Do you mourn over the loss of in-person church services? If so, you're not alone. But my question is actually more about the mourning. The process. The reasons why you mourn. That's because the Bible actually gives us lessons, of a sort, on how and why to mourn. They're in one of those Old Testament books that we don't really like to read.
Mourning over the loss of in-person church services is article #1 in the series: mourning-no-in-person-service. Click button to view titles for entire series
Lamentations is all about mourning. Grieving. All the gory details of what happened to Jerusalem, Judah, Zion, the Israelites when they were defeated by Nebuchadnezzar and sent into exile.
I believe they can help us today as well,
with COVID and the loss of in-person church services.
No, that's not happening today. Although, I did write a piece titled, Is Covid-19 a modern-day Exile?
And even though many scholars say Lamentations was specific to the Old Testament exile and there's little, if anything, for us today, I believe that's selling God short. Think about it. As Christians, we believe all Scripture was God-breathed. Everything in our Bible is there for a reason. And history, even if it has no other possible reason, is always there as a warning for us.
Remember the saying, "those who don't remember history are doomed to repeat it". Even Paul gave us a version of that, in his first letter to the church in Corinth.

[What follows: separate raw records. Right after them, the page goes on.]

(* ===== verification/Commit.v ===== *)
(** * Committing

    The commit of the oldest prepare of the pipeline,
    [src/replication/replica_normal.go] and the stages between execution and
    the checkpoint of [src/replication/replica_checkpoint.go].  A prepare that
    is durable and has a quorum is prefetched and executed by the state machine,
    its reply is stored and recorded in the session table and sent, and then
    the state machine compacts; at the operation of the next checkpoint the
    sessions are encoded, and at its trigger the checkpoint is begun.  The next
    prepare follows within the same call when nothing has to be waited for, so
    the functions here call each other; [advanceCommit] bounds the depth by
    fuel and [None] is a call that has run out of it, or a failed assertion of
    the repair budget.

    Whether the calls that change the blocks of a checkpoint succeed is taken
    from the list [answers] of the state.  A checkpoint that the state machine
    has taken at once, and one it reports later, are both a later event. *)

From S2P Require Import Prelude Records Bytes Arith Checksum Header Config Ewah Clock Random Timers RepairBudget Reconfiguration.
From S2P Require Import Sessions Storage Checkpoint Superblock Wal WalRecovery BlockAllocator Replica ReplicaCheckpoint Release ViewChange StateMachine Normal Requests.

(** The replica with its state machine. *)
Module node.
Record t {S M : Type} := mk { replica : Replica S; machine : M; answers : list bool }.
Arguments t : clear implicits.
Arguments mk {S M} _ _ _.
End node.
Abbreviation node := node.t.

Section commit.
Context {S M B : Type} `{StateMachine M}.
Implicit Types r : Replica S.
Implicit Types n : node S M.
Import Replica.

(** ** Access *)

Definition failing n (err : replica_error) : node S M := n {{ node.replica ::= fun r => fail r err }}.

(** The entry being committed is the oldest of the pipeline. *)
Definition setFirst n (entry : pipelineEntry) : node S M := n {{ node.replica ::= fun r => setEntry r 0 entry }}.

Definition answered n : node S M * bool := (n {{ node.answers ::= tail }}, default false (head (node.answers n))).

Definition atStage (entry : pipelineEntry) (stage : CommitStage) : pipelineEntry := entry {{ pipelineEntry.stage := stage }}.

(** ** The repair window *)

Definition sendGetHeadersRange r (peer from to : Z) : Replica S :=
  let '(r, acquired) := acquire r in
  if negb acquired then r else
  let header := mkHeader (zeros 16) (zeros 16) (Config.Group (config r)) 0 0 0 0 ProtocolVersion CommandGetHeaders (local r)
    (write_fields (zeros CommandFieldsSize) [(0, putUint 8 from); (8, putUint 8 to)]) in
  match sealed header [] with
  | Some (_, header) => send r (SendReplica peer header [])
  | None => r
  end.

Definition requestRepairWindowHeaders r (now : Z) : Replica S :=
  if negb (repairHeadersLast r =? 0)
     && (elapsedSince (repairHeadersLast r) now <? u64 (ProcessConfig.InitialRTT (Config.Process (config r)))) then r else
  let r := sendGetHeadersRange r (primaryOf r (recoveringView.view (repairView r))) (u64 (commitMin r + 1))
    (recoveringView.head (repairView r)) in
  r {{ repairHeadersLast := now }}.

(** The replica has learnt commits it has no prepares for and asks for the
    headers of the next ones; [None]: an assertion of the repair budget fails. *)
Definition beginRepairWindow r (view commit : Z) : option (Replica S * bool) :=
  match checkedAdd (commitMin r) (pipelineCapacity r) with
  | None => Some (fail r ErrReplicaInvariant, false)
  | Some limit =>
      let windowHead := Z.min commit limit in
      if windowHead <=? commitMin r then Some (r, false) else
      budget ← journalRepairBudget.Reset (repairBudget r);
      let r := r {{ repairFrames := (fun _ => None) <$> repairFrames r;
                    canonicalHeaders := (fun _ => zeroHeader) <$> canonicalHeaders r;
                    repairBudget := budget;
                    repairHeader := None;
                    status := StatusRecoveringHead;
                    repairView := recoveringView.mk true view windowHead windowHead (commitMin r) false true 0;
                    commitMax := Z.max (commitMax r) commit;
                    repairHeadersLast := 0 }} in
      let '(r, now) := clockNow r in
      Some (requestRepairWindowHeaders r (TimeSample.Monotonic now), true)
  end.

(** ** After execution *)

Definition completeCommitEntry (advance : node S M -> option (node S M)) n : option (node S M) :=
  let n := n {{ node.replica ::= popPipeline }} in
  let r := node.replica n in
  if syncIdle r && (zlen (pipeline r) =? 0) && bool_decide (status r = StatusNormal) && (commitMin r <? commitMax r) then
    '(r, began) ← beginRepairWindow r (view r) (commitMax r);
    let n := n {{ node.replica := r }} in
    Some (if negb began then failing n ErrReplicaInvariant else n)
  else if syncIdle r then advance (n {{ node.replica := dequeueRequest r (node.machine n) }})
  else Some n.

Definition zeroCheckpoint : CheckpointState :=
  CheckpointState.mk (zeros HeaderSize) (zeros 16) (zeros 16) (zeros 16) (zeros 16) (zeros 16) (zeros 16) (zeros 16) (zeros 16) (zeros 16)
    (zeros 16) (zeros 16) 0 0 0 0 0 0 0 0 0 0 0 0.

Warnings From Israel’s History
1Co 10:1 For I do not want you to be ignorant of the fact, brothers, that our forefathers were all under the cloud and that they all passed through the sea. 2 They were all baptized into Moses in the cloud and in the sea. 3 They all ate the same spiritual food 4 and drank the same spiritual drink; for they drank from the spiritual rock that accompanied them, and that rock was Christ. 5 Nevertheless, God was not pleased with most of them; their bodies were scattered over the desert.
1Co 10:6 Now these things occurred as examples to keep us from setting our hearts on evil things as they did. 7 Do not be idolaters, as some of them were; as it is written: “The people sat down to eat and drink and got up to indulge in pagan revelry.” 8 We should not commit sexual immorality, as some of them did—and in one day twenty-three thousand of them died. 9 We should not test the Lord, as some of them did—and were killed by snakes. 10 And do not grumble, as some of them did—and were killed by the destroying angel.